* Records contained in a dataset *
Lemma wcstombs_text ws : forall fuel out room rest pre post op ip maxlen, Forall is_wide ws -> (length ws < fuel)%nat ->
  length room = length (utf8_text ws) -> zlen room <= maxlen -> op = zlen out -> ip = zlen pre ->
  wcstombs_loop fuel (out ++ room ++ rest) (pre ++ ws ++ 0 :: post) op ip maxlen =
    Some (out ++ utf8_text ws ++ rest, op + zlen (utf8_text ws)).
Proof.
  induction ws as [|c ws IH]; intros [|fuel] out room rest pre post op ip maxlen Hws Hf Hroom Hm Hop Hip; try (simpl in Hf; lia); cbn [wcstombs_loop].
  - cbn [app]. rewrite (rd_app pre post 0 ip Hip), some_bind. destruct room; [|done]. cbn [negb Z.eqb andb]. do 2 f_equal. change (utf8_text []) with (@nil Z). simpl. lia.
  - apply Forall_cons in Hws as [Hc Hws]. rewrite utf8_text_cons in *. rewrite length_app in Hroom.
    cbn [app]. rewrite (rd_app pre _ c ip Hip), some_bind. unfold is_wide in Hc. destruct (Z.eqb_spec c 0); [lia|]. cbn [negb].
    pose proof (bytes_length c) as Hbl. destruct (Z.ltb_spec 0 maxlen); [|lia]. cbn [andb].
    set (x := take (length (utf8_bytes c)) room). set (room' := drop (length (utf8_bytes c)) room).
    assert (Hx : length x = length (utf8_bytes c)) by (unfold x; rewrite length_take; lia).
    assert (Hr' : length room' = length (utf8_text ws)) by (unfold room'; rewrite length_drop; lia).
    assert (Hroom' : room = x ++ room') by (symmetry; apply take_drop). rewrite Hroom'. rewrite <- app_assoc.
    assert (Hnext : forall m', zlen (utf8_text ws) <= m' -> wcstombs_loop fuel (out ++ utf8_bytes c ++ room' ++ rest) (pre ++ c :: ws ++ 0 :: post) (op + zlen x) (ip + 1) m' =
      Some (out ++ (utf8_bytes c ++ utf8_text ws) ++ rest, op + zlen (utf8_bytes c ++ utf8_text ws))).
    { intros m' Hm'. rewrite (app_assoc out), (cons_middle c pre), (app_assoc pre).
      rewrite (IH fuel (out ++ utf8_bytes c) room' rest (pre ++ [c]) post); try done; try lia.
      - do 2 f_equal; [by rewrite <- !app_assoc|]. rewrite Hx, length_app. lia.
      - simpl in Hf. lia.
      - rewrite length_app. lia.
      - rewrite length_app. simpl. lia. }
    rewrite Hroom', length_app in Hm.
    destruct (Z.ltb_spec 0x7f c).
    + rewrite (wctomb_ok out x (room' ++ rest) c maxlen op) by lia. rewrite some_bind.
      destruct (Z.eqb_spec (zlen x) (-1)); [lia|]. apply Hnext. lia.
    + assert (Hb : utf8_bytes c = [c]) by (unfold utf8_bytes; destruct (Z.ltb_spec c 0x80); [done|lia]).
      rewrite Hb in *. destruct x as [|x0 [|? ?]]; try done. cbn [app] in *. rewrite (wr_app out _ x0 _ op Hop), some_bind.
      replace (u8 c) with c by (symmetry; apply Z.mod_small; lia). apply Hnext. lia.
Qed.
* * *
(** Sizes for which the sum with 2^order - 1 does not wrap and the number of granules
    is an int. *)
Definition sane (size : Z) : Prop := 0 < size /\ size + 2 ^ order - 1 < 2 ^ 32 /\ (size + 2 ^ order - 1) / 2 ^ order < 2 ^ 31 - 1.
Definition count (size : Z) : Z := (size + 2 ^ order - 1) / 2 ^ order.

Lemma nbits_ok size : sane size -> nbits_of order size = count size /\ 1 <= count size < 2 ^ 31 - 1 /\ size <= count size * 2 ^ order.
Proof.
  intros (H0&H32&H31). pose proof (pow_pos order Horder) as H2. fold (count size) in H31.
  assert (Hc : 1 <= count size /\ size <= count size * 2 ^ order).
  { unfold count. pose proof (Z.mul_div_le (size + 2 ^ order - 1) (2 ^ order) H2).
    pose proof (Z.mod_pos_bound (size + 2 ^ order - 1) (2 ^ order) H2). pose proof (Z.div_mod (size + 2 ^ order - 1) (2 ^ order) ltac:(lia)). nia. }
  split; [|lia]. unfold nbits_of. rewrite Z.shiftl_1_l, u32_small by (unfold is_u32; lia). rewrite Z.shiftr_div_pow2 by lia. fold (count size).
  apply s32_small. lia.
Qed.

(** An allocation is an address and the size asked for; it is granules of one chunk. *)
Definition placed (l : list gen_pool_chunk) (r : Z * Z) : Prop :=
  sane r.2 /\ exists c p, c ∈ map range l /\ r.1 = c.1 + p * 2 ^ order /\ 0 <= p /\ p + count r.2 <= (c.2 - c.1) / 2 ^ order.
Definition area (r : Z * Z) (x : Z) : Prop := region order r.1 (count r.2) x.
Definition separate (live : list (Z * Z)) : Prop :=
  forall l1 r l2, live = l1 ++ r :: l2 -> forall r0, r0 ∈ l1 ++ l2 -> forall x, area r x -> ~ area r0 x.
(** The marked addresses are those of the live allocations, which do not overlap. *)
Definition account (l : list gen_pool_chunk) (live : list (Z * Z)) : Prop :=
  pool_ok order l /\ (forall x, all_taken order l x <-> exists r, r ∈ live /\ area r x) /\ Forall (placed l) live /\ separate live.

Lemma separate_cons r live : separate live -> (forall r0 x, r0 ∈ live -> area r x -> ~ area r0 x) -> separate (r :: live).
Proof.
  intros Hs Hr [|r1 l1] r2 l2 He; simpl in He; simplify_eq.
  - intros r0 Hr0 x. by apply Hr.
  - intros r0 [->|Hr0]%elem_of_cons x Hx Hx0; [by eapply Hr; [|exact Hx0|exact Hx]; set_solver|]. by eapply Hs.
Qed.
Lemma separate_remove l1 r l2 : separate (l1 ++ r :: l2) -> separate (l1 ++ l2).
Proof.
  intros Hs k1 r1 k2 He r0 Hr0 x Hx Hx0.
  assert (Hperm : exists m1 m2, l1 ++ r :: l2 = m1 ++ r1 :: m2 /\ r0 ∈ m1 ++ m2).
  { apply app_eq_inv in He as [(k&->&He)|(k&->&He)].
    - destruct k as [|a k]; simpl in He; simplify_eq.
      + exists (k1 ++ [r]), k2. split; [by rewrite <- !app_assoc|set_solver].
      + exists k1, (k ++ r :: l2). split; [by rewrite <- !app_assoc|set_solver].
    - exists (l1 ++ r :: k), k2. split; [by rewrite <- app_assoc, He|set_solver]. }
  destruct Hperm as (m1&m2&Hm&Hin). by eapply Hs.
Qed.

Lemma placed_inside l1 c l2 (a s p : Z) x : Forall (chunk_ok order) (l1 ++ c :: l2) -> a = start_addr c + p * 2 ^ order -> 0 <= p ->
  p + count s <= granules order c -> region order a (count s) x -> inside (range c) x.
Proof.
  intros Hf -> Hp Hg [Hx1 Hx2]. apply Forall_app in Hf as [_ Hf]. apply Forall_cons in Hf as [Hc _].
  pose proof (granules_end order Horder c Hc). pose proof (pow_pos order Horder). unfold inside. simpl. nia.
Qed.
--
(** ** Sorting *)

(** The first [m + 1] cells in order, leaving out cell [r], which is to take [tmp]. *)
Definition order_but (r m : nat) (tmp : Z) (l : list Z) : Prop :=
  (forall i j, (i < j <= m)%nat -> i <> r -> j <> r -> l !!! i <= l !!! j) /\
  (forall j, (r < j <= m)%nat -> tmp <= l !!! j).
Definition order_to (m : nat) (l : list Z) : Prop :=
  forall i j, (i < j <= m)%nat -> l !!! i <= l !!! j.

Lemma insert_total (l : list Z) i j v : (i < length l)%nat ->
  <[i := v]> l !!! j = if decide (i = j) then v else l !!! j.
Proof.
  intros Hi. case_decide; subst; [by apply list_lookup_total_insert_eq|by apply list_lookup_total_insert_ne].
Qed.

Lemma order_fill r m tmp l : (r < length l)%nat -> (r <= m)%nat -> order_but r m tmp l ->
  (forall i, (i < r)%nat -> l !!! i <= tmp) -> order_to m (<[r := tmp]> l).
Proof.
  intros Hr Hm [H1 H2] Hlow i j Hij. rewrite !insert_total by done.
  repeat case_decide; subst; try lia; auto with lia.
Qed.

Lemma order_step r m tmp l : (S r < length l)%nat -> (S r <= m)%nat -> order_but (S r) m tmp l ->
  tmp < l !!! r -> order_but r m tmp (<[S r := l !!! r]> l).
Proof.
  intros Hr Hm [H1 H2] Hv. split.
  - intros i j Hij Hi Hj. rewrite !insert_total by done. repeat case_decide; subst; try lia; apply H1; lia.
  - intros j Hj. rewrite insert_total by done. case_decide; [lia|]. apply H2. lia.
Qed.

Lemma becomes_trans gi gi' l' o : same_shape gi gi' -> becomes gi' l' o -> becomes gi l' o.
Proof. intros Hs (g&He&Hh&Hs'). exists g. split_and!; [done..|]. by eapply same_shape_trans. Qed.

* About this task *
Return only the lines between the one holding "Lemma wcstombs_text ws" and the one holding "induction ws as", inclusive, exactly as they appear above.

* Task answer *
Lemma wcstombs_text ws : forall fuel out room rest pre post op ip maxlen, Forall is_wide ws -> (length ws < fuel)%nat ->
  length room = length (utf8_text ws) -> zlen room <= maxlen -> op = zlen out -> ip = zlen pre ->
  wcstombs_loop fuel (out ++ room ++ rest) (pre ++ ws ++ 0 :: post) op ip maxlen =
    Some (out ++ utf8_text ws ++ rest, op + zlen (utf8_text ws)).
Proof.
  induction ws as [|c ws IH]; intros [|fuel] out room rest pre post op ip maxlen Hws Hf Hroom Hm Hop Hip; try (simpl in Hf; lia); cbn [wcstombs_loop].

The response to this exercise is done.